[ MECÂNICA // POR QUE ISSO SE INSTALA ]
Ninguém colapsa de uma vez.
Colapsa por dedução.
O corpo tem um orçamento diário e ele não é negociável. O sujeito acorda com uma cota de
atenção, de tolerância e de capacidade de decidir. A operação consome essa cota antes do
almoço — e o que acontece depois é dedução: tira do sono, tira do domingo, tira da
paciência com quem mora na mesma casa.
Por um tempo, funciona. É esse o problema. O empresário aguenta um, dois, cinco anos, e a
conta parece paga. Só que o corpo não perdoa dívida, ele acumula. E cobra do jeito dele:
o estalo na nuca que nenhuma massagem resolve, o ar que fica curto no meio de uma frase,
o gosto de ferro na boca quando a pressão despenca na sala de reunião a 19°C.

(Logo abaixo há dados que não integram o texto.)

(* ===== verification/PmapThms.v ===== *)
(** * What kern/pmap.c promises

    The theorems on the page allocator, on mappings and on user pointers, each
    with a concrete instance. *)
From S2P Require Import Prelude Mmu CMem KState Pmap FreeList PageTable Walk PmapSpec DemoState UserMem.

(** ** Mappings *)

(** C1: page_insert either maps the page, changing the entry of [va] and no other
    address of the space, keeping the free list and the page tables well formed,
    counting the new reference and dropping the replaced one (freeing its page
    with the last), or, only when the address has no page table yet and fewer than
    three pages are free for the tables, it fails with
    -E_NO_MEM and leaves the allocator, every mapping and every byte outside the free
    pages as they were. *)
Theorem page_insert_correct r s l va pp perm :
  va_ok va -> pmap_wf s l -> pt_wf (mem s) (npages s) l r -> curenv_ok s ->
  0 < pp < npages s -> pp ∉ l -> data_page (mem s) r pp -> mapped_ok r s l va ->
  wp (page_insert (r * 4096 + KERNBASE) pp va perm) s (fun res s' =>
    (res = 0 /\ exists l', insert_rel r va pp perm s l s' l') \/
    (res = - E_NO_MEM /\ fail_rel s l s' /\ tbl (mem s) r (va_path va) = None /\ (length l < 3)%nat)).
Proof. apply page_insert_spec. Qed.

Lemma page_insert_correct_witness :
  wp (page_insert 0xF0001000 2 0x800000 PTE_W) demo (fun res s' =>
    (res = 0 /\ exists l', insert_rel 1 0x800000 2 PTE_W demo demo_free s' l') \/
    (res = - E_NO_MEM /\ fail_rel demo demo_free s' /\ tbl (mem demo) 1 (va_path 0x800000) = None /\
     (length demo_free < 3)%nat)).
Proof.
  apply (page_insert_correct 1 demo demo_free 0x800000 2 PTE_W).
  - split; [lia|by vm_compute].
  - exact demo_wf.
  - exact demo_pt.
  - exact demo_curenv.
  - cbn. lia.
  - apply demo_not_free. reflexivity.
  - apply demo_data. discriminate.
  - exact (demo_mapped _).
Defined.

Lemma insert_entry_page pp perm :
  0 <= pp < 65536 -> 0 <= perm < 4096 ->
  Z.lor (pp * 4096) (u64 (Z.lor perm PTE_P)) = pp * 4096 + Z.lor perm PTE_P.
Proof.
  intros Hpp Hperm. assert (0 <= Z.lor perm PTE_P < 2 ^ 12) as H12 by (apply lor_range; unfold PTE_P; lia).
  rewrite wrap_small by lia. apply (lor_low_add _ _ 12); [lia|Z.div_mod_to_equations; lia|done].
Qed.

(** What was inserted is found: after a successful page_insert, page_lookup
    returns the page and the address of an entry that holds the page's address
    with the permissions given and PTE_P. *)
Theorem page_insert_lookup r s l va pp perm s' :
  va_ok va -> pmap_wf s l -> pt_wf (mem s) (npages s) l r -> curenv_ok s ->
  0 < pp < npages s -> pp ∉ l -> data_page (mem s) r pp -> mapped_ok r s l va ->
  0 <= perm < 4096 ->
  page_insert (r * 4096 + KERNBASE) pp va perm s = Ret 0 s' ->
  exists pte, page_lookup (r * 4096 + KERNBASE) va s' = Ret (Some (pp, pte)) s' /\
    load64 pte s' = Ret (pp * 4096 + Z.lor perm PTE_P) s'.
Proof.
  intros Hva Hwf Hpt Hce Hpp Hl Hd Hold Hperm Hrun. pose proof (wf_npages _ _ Hwf).
  pose proof (page_insert_spec r s l va pp perm Hva Hwf Hpt Hce Hpp Hl Hd Hold) as Hspec.
  unfold wp in Hspec. rewrite Hrun in Hspec.
  destruct Hspec as [(_ & l' & Hins)|[Hbad _]]; [|done].
  pose proof (ir_pte _ _ _ _ _ _ _ _ Hins va Hva) as He. rewrite decide_True in He by done.
  rewrite insert_entry_page in He by lia.
  assert (0 <= Z.lor perm PTE_P < 2 ^ 12) as H12 by (apply lor_range; unfold PTE_P; lia).
  assert (0 < Z.lor perm PTE_P + pp * 4096) by lia.
  destruct (tbl_of_pte r (mem s') va ltac:(lia)) as (g & Hg & Hat).
  pose proof (ir_pt _ _ _ _ _ _ _ _ Hins) as Hpt'. pose proof (ir_wf _ _ _ _ _ _ _ _ Hins) as Hwf'.
  destruct (vm_frame_fields _ _ (ir_frame _ _ _ _ _ _ _ _ Hins)) as (Hn & _).
  destruct (pt_range _ _ _ _ Hpt' _ g (va_path_tpath va Hva) Hg) as [Hgr _].
  assert ((pp * 4096 + Z.lor perm PTE_P) / 4096 = pp) as Hdiv by (Z.div_mod_to_equations; lia).
  eexists. split.
  - rewrite (page_lookup_spec r s' l' va g Hva Hwf' Hpt' Hg) by (rewrite He, Hdiv; lia).
    by rewrite He, Hdiv.
  - rewrite load64_table by (apply index_ranges || lia). by rewrite Hat, He.
Qed.

Lemma page_insert_lookup_witness :
  exists s', page_insert 0xF0001000 2 0x800000 PTE_W demo = Ret 0 s' /\
  exists pte, page_lookup 0xF0001000 0x800000 s' = Ret (Some (2, pte)) s' /\
    load64 pte s' = Ret 0x2003 s'.
Proof.
  destruct (value_of_Ret (page_insert 0xF0001000 2 0x800000 PTE_W demo) 0) as [s' E];
    [vm_compute; reflexivity|].
  exists s'. split; [exact E|].
  apply (page_insert_lookup 1 demo demo_free 0x800000 2 PTE_W s').
  - split; [lia|by vm_compute].
  - exact demo_wf.
  - exact demo_pt.
  - exact demo_curenv.
  - cbn. lia.
  - apply demo_not_free. reflexivity.
  - apply demo_data. discriminate.
  - exact (demo_mapped _).
  - unfold PTE_W. lia.
  - exact E.
Defined.

(** page_remove of a mapped address clears its entry and no other, drops one
    reference of the page and puts the page back on the free list with the last
    reference, and flushes the address from the TLB exactly when the address
    space is the current one (or there is no current environment). *)
Theorem page_remove_correct r s l va pg :
  va_ok va -> pmap_wf s l -> pt_wf (mem s) (npages s) l r -> curenv_ok s ->
  pte_of (mem s) r va <> 0 -> mapped_ok r s l va ->
  pages s !! (pte_of (mem s) r va / 4096) = Some pg ->
  wp (page_remove (r * 4096 + KERNBASE) va) s (fun _ s' =>
    let p := pte_of (mem s) r va / 4096 in
    let l' := if decide (pp_ref pg = 1) then p :: l else l in
    pmap_wf s' l' /\ pt_wf (mem s') (npages s') l' r /\ vm_frame s s' /\
    (forall va', va_ok va' ->
       pte_of (mem s') r va' = if decide (VPN va' = VPN va) then 0 else pte_of (mem s) r va') /\
    (forall i, ref s' i = if decide (i = p) then u16 (ref s i - 1) else ref s i) /\
    invlpgs s' = if flushes s (r * 4096 + KERNBASE) then va :: invlpgs s else invlpgs s).
Proof.
  intros Hva Hwf Hpt Hce Hne Hold Hpg. destruct (Hold Hne) as (_ & Hl & Hd).
  wuse (page_remove_spec r s l va _ pg); try done.
  intros _ s' (l' & Hwf' & Hpt' & Hfr & (g & Hg & Hm) & -> & Href & _ & Htlb).
  split_and!; try done. intros va' Hva'. rewrite Hm. by eapply pte_of_st_leaf.
Qed.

A leitura clínica aqui não é de fraqueza. É de assimetria: o cara está
usando a própria saúde como fiador de um CNPJ que fatura bem e depende inteiramente dele
estar de pé. Ganho linear, risco de ruína total. Nenhum investidor aceitaria essa
estrutura num balanço (poxa, mas na própria vida a gente aceita).